**Try it:**
Look below for the line containing "lists it, and"; from there through the line containing "(** A host on which no", both lines included, please set down each line exactly and nothing else.

**Records for the exercise:**
(** A host whose interface already carries the address: [ip addr show]
    lists it, and [ip addr add] would fail with "File exists". *)
Definition configured_host : NetworkManager.Host :=
  {| NetworkManager.subprocess_run := fun _ argv _ =>
       match argv with
       | "ip" :: _ =>
           Ok {| NetworkManager.returncode := 0;
                 NetworkManager.stdout := "2: eth0: <UP> inet 172.16.0.1/24 scope global eth0";
                 NetworkManager.stderr := "" |}
       | _ =>
           Ok {| NetworkManager.returncode := 2;
                 NetworkManager.stdout := "";
                 NetworkManager.stderr := "RTNETLINK answers: File exists" |}
       end |}.

(** A host on which no program can be started (the [ip] tool is not
    installed): [subprocess.run] raises [FileNotFoundError]. *)
Definition host_without_ip_tool : NetworkManager.Host :=
  {| NetworkManager.subprocess_run := fun _ _ _ => Raise OSError |}.

(** A host on which every command times out. *)
Definition hanging_host : NetworkManager.Host :=
  {| NetworkManager.subprocess_run := fun _ _ _ => Raise TimeoutExpired |}.

(** ** Browser sessions *)

Import RobotCommands.

Definition by_eqb (a b : By) : bool :=
  match a, b with
  | XPATH, XPATH | CSS_SELECTOR, CSS_SELECTOR | TAG_NAME, TAG_NAME => true
  | _, _ => false
  end.

Definition locator_eqb (a b : Locator) : bool :=
  by_eqb (fst a) (fst b) && String.eqb (snd a) (snd b).

Fixpoint assoc {K V} (eqb : K -> K -> bool) (k : K) (table : list (K * V))
  : option V :=
  match table with
  | [] => None
  | (k', v) :: rest => if eqb k k' then Some v else assoc eqb k rest
  end.

Definition count_sleeps (h : History) : nat :=
  length (filter (fun ev => match ev with EvSleep _ => true | _ => false end) h).

(** A rendered page: which locators resolve, the children and buttons of
    each element, and the text and class of each element.  The execution
    button shows [busy_text] until [busy_polls] sleeps have gone by. *)
Record Page : Type := {
  present : list (Locator * Element);
  children : list (Element * list (Locator * Element));
  buttons : list (Element * list Element);
  texts : list (Element * string);
  classes : list (Element * string);
  execution_button : Element;
  busy_polls : nat;
  busy_text : string
}.

Definition lookup_present (p : Page) (l : Locator) (missing : Exn) : Result Element :=
  match assoc locator_eqb l (present p) with
  | Some e => Ok e
  | None => Raise missing
  end.

Definition browser_of (p : Page) : Browser :=
  {| find_element := fun _ l => lookup_present p l NoSuchElementException;
     wait_presence := fun _ l _ => lookup_present p l TimeoutException;
     wait_clickable := fun _ l _ => lookup_present p l TimeoutException;
     elem_find_element := fun _ e l =>
       match assoc Nat.eqb e (children p) with
       | Some table =>
           match assoc locator_eqb l table with
           | Some c => Ok c
           | None => Raise NoSuchElementException
           end
       | None => Raise NoSuchElementException
       end;
     elem_find_elements := fun _ e _ =>
       match assoc Nat.eqb e (buttons p) with
       | Some bs => Ok bs
       | None => Ok []
       end;
     click := fun _ _ => Ok tt;
     text := fun h e =>
       if Nat.eqb e (execution_button p) && Nat.ltb (count_sleeps h) (busy_polls p)
       then Ok (busy_text p)
       else Ok (match assoc Nat.eqb e (texts p) with Some s => s | None => "" end);
     get_attribute := fun _ e _ => Ok (assoc Nat.eqb e (classes p));
     is_displayed := fun _ _ => Ok true;
     is_enabled := fun _ _ => Ok true;
     execute_script := fun _ _ _ => Ok tt;
     perform := fun _ _ => Ok tt |}.

(** The vendor page as the first-listed locators expect it: element 1 is
    the Ready status text, 2 the task list, 3 the execution button, 4 the
    CONFIRM button, 5 and 6 the two task entries, 7 the task icon, 8 the
    button container with buttons 9 (Cancel) and 10 (Continue), 11 to 13
    the speed, force and load fields.  The execution button shows
    [busy_label] during the first [busy] polls and [idle_label]
    afterwards. *)
Definition desk_page (busy : nat) (busy_label idle_label : string) : Page :=
  {| present :=
       [(ready_locator, 1%nat);
        ((XPATH, "/html/body/div[2]/section/section/one-library/div/div[1]/div[2]"), 2%nat);
        ((CSS_SELECTOR, "body > div:nth-child(2) > section > one-sidebar > div.sidebar-body > div > div.fixed-sections > footer > section > div > div"), 3%nat);
        ((XPATH, "/html/body/div[3]/div[3]/div/div[2]/div[3]/div[2]/span/button"), 4%nat);
        ((CSS_SELECTOR, ".drag-area"), 7%nat);
        ((XPATH, container_xpath), 8%nat);
        ((XPATH, speed_input_xpath), 11%nat);
        ((XPATH, force_input_xpath), 12%nat);
        ((XPATH, load_input_xpath), 13%nat)];
     children :=
       [(2%nat, [((XPATH, ".//span[text()='Gripper_open']"), 5%nat);
                 ((XPATH, ".//span[text()='Gripper_close']"), 6%nat)])];
     buttons := [(8%nat, [9%nat; 10%nat])];
     texts := [(1%nat, "Ready"); (3%nat, idle_label);
               (9%nat, "Cancel"); (10%nat, " Continue ")];
     classes := [(3%nat, "execution-button")];
     execution_button := 3%nat;
     busy_polls := busy;
     busy_text := busy_label |}.

(** The page after a UI update: every first-listed locator has stopped
    matching, the task list and the execution button are found by their
    second locators and the task entries only by the contains-text
    locator. *)
Definition drifted_page : Page :=
  {| present :=
       [(ready_locator, 1%nat);
        ((CSS_SELECTOR, "one-library div[class*='div'][class*='div'] div[class*='div']"), 2%nat);
        ((XPATH, "/html/body/div[2]/section/one-sidebar/div[1]/div/div[2]/footer/section/div/div"), 3%nat);
        ((XPATH, "//button[contains(., 'CONFIRM')]"), 4%nat)];
     children :=
       [(2%nat, [((XPATH, ".//*[contains(text(), 'Gripper_open')]"), 5%nat);
                 ((XPATH, ".//*[contains(text(), 'Gripper_close')]"), 6%nat)])];
     buttons := [];
     texts := [(1%nat, "Ready")];
     classes := [(3%nat, "execution-button")];
     execution_button := 3%nat;
     busy_polls := 0;
     busy_text := "" |}.

(** The page with the Ready text but without the execution button. *)
Definition page_without_button : Page :=
  {| present := [(ready_locator, 1%nat)];
     children := [];
     buttons := [];
     texts := [(1%nat, "Ready")];
     classes := [];
     execution_button := 3%nat;
     busy_polls := 0;
     busy_text := "" |}.

(** A session whose browser window is gone: every wait fails at once
    with a driver error that is not a timeout. *)
Definition lost_session : Browser :=
  {| find_element := fun _ _ => Raise WebDriverException;
     wait_presence := fun _ _ _ => Raise WebDriverException;
     wait_clickable := fun _ _ _ => Raise WebDriverException;
     elem_find_element := fun _ _ _ => Raise WebDriverException;
     elem_find_elements := fun _ _ _ => Raise WebDriverException;
     click := fun _ _ => Raise WebDriverException;
     text := fun _ _ => Raise WebDriverException;
     get_attribute := fun _ _ _ => Raise WebDriverException;
     is_displayed := fun _ _ => Raise WebDriverException;
     is_enabled := fun _ _ => Raise WebDriverException;
     execute_script := fun _ _ _ => Raise WebDriverException;
     perform := fun _ _ => Raise WebDriverException |}.

(** The sessions used below. *)
Definition desk : Browser := browser_of (desk_page 0 "" "").
Definition busy_desk : Browser := browser_of (desk_page 3 "Stop" "").
Definition stuck_desk : Browser := browser_of (desk_page 0 "" "Stop").
Definition capitals_desk : Browser := browser_of (desk_page 0 "" "STOP").
Definition drifted_desk : Browser := browser_of drifted_page.
Definition desk_without_button : Browser := browser_of page_without_button.

End Scenarios.

(** * Scripts and further sessions *)

Section Scripts.
Context {Event : Type}.

(** The calls made by the steps [steps], run in order from history
    [h]. *)
Fixpoint script_calls (steps : list (M (Event := Event) bool)) (h : list Event)
  : list Event :=
  match steps with
  | [] => []
  | step :: rest => snd (step h) ++ script_calls rest (h ++ snd (step h))
  end.

(** Each of the steps [steps], run in order from history [h], reports
    success. *)
Fixpoint all_succeed (steps : list (M (Event := Event) bool)) (h : list Event)
  : Prop :=
  match steps with
  | [] => True
  | step :: rest =>
      fst (step h) = Ok true /\ all_succeed rest (h ++ snd (step h))
  end.

End Scripts.

(** Outcomes written as functions of the answers of the browser. *)
Module Outcomes.
Import RobotCommands.


(** What a setter does once its range check, if any, is passed: wait for
    the field, click it, type the value. *)
Definition typing_outcome (driver : Browser) (xpath : string) (value : Z) (h : History)
  : Result bool * list Event :=
  let found := EvWaitPresence (XPATH, xpath) 15000 in
  match wait_presence driver h (XPATH, xpath) 15000 with
  | Raise _ => (Ok false, [found])
  | Ok element =>
      match click driver (h ++ [found]) element with
      | Raise _ => (Ok false, [found; EvClick element])
      | Ok _ =>
          (match perform driver (h ++ [found; EvClick element]) (type_value value) with
           | Ok _ => Ok true
           | Raise _ => Ok false
           end,
           [found; EvClick element; EvPerform (type_value value)])
      end
  end.

End Outcomes.

Module MoreScenarios.
Import RobotCommands Scenarios.

(** A host whose interface is up without the address; [ip addr add]
    succeeds. *)
Definition unconfigured_host : NetworkManager.Host :=
  {| NetworkManager.subprocess_run := fun _ argv _ =>
       match argv with
       | "ip" :: _ =>
           Ok {| NetworkManager.returncode := 0;
                 NetworkManager.stdout := "2: eth0: <UP> mtu 1500";
                 NetworkManager.stderr := "" |}
       | _ =>
           Ok {| NetworkManager.returncode := 0;
                 NetworkManager.stdout := "";
                 NetworkManager.stderr := "" |}
       end |}.

(** The same host when [sudo] refuses the command. *)
Definition refusing_host : NetworkManager.Host :=
  {| NetworkManager.subprocess_run := fun _ argv _ =>
       match argv with
       | "ip" :: _ =>
           Ok {| NetworkManager.returncode := 0;
                 NetworkManager.stdout := "2: eth0: <UP> mtu 1500";
                 NetworkManager.stderr := "" |}
       | _ =>
           Ok {| NetworkManager.returncode := 1;
                 NetworkManager.stdout := "";
                 NetworkManager.stderr := "sudo: a password is required" |}
       end |}.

**Your response:**
    lists it, and [ip addr add] would fail with "File exists". *)
Definition configured_host : NetworkManager.Host :=
  {| NetworkManager.subprocess_run := fun _ argv _ =>
       match argv with
       | "ip" :: _ =>
           Ok {| NetworkManager.returncode := 0;
                 NetworkManager.stdout := "2: eth0: <UP> inet 172.16.0.1/24 scope global eth0";
                 NetworkManager.stderr := "" |}
       | _ =>
           Ok {| NetworkManager.returncode := 2;
                 NetworkManager.stdout := "";
                 NetworkManager.stderr := "RTNETLINK answers: File exists" |}
       end |}.

(** A host on which no program can be started (the [ip] tool is not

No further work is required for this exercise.